What the exercise asks » In the entries that follow, the line with "modify (set_permit_counts (<[connection_id := count +" opens the range and the line with "W RpcGatewayError A)" closes it; repeat that range exactly, both lines included.

Extracted data »
---
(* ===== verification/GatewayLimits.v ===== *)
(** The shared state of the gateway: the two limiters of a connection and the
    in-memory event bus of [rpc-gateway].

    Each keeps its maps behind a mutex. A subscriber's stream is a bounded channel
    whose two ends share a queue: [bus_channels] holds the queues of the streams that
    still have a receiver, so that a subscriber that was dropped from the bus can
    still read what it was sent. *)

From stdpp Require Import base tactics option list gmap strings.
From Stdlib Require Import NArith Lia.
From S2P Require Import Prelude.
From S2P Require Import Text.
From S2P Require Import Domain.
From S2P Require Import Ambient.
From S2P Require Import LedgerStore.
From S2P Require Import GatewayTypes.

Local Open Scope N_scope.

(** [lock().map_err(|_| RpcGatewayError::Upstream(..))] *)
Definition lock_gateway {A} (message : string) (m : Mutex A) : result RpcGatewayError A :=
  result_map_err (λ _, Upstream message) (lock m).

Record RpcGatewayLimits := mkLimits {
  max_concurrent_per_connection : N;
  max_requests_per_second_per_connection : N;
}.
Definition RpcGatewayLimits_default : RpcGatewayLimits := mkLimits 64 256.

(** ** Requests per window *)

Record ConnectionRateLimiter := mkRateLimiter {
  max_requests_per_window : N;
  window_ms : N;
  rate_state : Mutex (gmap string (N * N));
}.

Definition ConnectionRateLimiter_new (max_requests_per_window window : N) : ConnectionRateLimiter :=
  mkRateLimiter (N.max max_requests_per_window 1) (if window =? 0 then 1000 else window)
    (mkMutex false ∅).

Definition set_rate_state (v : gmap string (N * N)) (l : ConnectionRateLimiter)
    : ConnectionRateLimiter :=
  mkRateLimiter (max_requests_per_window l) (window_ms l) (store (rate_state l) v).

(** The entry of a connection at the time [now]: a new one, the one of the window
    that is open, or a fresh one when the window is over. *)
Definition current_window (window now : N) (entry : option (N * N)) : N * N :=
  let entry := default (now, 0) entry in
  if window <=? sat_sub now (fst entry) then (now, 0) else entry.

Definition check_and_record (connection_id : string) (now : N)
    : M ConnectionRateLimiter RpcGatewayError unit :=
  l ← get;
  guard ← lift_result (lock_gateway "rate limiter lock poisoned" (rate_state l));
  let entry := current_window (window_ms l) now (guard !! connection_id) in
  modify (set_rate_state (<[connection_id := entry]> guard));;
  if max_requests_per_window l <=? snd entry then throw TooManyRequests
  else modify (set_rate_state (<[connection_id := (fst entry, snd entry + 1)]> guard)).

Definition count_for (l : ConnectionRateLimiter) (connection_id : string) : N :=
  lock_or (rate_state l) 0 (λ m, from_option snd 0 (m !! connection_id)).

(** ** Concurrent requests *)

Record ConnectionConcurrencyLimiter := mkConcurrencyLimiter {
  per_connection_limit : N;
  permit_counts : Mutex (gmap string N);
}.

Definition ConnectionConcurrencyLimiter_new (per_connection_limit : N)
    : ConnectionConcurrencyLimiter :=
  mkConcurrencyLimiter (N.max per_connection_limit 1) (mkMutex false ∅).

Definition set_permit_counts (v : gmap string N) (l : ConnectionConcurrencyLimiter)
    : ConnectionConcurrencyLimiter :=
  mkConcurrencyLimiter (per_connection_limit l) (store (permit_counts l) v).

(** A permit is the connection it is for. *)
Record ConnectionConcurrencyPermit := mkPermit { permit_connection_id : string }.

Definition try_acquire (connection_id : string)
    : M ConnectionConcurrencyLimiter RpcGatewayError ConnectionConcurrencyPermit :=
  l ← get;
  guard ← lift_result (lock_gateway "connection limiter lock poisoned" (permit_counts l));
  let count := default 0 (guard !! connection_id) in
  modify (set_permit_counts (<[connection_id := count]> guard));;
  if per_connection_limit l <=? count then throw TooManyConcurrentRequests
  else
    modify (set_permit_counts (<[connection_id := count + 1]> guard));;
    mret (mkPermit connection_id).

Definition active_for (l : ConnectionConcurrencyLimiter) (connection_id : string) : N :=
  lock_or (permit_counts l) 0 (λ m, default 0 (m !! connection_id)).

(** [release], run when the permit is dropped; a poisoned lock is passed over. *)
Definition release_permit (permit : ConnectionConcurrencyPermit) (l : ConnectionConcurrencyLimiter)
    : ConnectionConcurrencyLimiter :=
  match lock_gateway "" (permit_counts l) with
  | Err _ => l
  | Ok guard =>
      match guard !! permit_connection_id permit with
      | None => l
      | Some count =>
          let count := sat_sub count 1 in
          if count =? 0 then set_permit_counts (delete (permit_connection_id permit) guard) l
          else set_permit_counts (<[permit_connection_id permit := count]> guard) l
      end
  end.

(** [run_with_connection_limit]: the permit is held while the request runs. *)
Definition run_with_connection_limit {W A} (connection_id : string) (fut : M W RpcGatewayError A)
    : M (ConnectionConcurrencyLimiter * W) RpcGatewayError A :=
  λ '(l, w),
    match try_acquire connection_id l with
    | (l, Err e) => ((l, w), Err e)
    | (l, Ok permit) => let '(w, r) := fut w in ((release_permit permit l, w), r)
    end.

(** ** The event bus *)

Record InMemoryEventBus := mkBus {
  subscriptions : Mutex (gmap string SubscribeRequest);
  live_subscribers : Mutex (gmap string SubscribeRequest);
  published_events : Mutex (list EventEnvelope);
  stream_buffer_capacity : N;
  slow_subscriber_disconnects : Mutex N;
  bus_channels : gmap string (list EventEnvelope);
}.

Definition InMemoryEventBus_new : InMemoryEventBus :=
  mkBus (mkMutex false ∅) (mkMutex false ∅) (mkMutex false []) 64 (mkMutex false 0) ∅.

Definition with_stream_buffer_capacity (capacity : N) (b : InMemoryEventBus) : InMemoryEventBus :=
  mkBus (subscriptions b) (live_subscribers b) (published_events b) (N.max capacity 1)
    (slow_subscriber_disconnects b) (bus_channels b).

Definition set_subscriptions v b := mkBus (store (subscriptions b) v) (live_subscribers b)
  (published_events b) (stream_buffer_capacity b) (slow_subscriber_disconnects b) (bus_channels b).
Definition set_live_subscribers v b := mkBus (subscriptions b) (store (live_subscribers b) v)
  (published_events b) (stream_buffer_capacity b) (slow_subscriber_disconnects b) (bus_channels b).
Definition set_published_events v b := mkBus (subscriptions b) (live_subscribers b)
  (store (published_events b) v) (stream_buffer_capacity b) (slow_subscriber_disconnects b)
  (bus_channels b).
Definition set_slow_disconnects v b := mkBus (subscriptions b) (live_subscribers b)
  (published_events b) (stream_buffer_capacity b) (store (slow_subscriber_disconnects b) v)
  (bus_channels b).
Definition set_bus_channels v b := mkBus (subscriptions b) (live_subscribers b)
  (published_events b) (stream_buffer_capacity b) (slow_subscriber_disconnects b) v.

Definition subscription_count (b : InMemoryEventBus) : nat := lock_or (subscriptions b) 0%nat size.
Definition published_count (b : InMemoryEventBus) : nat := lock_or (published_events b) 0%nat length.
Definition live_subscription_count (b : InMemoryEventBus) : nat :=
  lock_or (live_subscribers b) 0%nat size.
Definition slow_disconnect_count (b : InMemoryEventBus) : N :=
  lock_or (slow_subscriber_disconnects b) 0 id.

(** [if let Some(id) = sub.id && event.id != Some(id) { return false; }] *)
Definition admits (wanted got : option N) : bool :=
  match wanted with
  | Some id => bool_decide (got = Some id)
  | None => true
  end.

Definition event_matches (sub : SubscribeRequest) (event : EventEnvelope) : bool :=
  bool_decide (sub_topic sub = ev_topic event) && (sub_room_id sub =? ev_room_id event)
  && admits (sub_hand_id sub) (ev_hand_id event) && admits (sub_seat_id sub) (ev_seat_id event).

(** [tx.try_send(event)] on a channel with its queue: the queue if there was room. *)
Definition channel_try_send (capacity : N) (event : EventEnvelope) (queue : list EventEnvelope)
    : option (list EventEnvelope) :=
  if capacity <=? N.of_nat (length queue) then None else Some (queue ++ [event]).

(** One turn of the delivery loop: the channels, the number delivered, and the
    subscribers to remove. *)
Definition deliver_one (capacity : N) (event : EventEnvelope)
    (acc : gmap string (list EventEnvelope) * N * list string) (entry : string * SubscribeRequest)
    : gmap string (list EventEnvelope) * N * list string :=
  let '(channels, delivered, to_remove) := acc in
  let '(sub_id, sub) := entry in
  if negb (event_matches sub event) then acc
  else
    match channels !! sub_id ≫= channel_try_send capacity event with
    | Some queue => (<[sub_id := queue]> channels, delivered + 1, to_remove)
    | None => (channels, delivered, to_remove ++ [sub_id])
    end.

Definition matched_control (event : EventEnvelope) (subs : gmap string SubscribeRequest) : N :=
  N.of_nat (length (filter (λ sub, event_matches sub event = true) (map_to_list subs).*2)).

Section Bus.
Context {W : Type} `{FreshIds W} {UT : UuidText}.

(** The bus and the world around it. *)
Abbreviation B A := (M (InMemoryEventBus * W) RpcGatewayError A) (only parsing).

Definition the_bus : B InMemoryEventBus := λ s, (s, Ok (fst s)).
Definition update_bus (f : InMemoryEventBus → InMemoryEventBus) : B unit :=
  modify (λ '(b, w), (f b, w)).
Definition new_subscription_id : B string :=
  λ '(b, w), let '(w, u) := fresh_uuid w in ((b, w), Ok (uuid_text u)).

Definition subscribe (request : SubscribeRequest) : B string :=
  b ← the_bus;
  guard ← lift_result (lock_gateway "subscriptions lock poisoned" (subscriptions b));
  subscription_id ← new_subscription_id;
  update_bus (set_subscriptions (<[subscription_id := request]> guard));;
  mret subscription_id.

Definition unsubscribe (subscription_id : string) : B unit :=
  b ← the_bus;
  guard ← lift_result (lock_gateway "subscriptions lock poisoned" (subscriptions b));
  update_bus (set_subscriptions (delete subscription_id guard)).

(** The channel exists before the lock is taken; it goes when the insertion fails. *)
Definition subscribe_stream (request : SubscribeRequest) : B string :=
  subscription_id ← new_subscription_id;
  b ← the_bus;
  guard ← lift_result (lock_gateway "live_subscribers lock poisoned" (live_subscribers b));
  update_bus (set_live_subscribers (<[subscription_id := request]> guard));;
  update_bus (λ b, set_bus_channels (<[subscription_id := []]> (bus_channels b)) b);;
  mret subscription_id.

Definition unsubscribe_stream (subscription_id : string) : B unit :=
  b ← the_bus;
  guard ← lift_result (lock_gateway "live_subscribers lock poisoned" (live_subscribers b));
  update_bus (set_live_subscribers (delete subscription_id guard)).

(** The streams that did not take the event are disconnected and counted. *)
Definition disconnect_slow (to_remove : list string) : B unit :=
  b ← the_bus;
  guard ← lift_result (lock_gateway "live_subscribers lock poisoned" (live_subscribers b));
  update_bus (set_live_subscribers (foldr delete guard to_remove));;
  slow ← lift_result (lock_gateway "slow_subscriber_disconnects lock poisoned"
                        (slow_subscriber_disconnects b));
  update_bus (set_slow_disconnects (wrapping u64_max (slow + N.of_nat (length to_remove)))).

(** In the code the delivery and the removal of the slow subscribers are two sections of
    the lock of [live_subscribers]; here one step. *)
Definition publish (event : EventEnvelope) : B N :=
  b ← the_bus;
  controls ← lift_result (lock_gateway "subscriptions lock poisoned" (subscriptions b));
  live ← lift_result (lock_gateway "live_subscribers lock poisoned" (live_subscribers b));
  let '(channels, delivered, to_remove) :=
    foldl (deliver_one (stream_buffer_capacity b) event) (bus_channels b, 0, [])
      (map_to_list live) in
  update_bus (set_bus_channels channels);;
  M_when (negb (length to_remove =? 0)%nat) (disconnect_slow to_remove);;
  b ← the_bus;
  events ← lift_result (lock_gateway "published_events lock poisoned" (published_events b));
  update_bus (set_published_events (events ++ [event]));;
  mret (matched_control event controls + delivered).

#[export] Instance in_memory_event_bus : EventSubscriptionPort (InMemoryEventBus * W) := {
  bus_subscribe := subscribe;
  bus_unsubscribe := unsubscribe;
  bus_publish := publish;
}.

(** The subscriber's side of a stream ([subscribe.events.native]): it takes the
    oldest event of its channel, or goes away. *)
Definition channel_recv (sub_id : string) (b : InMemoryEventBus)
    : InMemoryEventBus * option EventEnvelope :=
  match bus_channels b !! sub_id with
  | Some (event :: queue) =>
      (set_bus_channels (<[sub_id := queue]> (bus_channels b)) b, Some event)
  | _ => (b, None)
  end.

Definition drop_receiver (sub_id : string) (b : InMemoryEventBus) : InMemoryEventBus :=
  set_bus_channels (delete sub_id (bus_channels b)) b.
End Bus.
---
Task output »
    modify (set_permit_counts (<[connection_id := count + 1]> guard));;
    mret (mkPermit connection_id).

Definition active_for (l : ConnectionConcurrencyLimiter) (connection_id : string) : N :=
  lock_or (permit_counts l) 0 (λ m, default 0 (m !! connection_id)).

(** [release], run when the permit is dropped; a poisoned lock is passed over. *)
Definition release_permit (permit : ConnectionConcurrencyPermit) (l : ConnectionConcurrencyLimiter)
    : ConnectionConcurrencyLimiter :=
  match lock_gateway "" (permit_counts l) with
  | Err _ => l
  | Ok guard =>
      match guard !! permit_connection_id permit with
      | None => l
      | Some count =>
          let count := sat_sub count 1 in
          if count =? 0 then set_permit_counts (delete (permit_connection_id permit) guard) l
          else set_permit_counts (<[permit_connection_id permit := count]> guard) l
      end
  end.

(** [run_with_connection_limit]: the permit is held while the request runs. *)
Definition run_with_connection_limit {W A} (connection_id : string) (fut : M W RpcGatewayError A)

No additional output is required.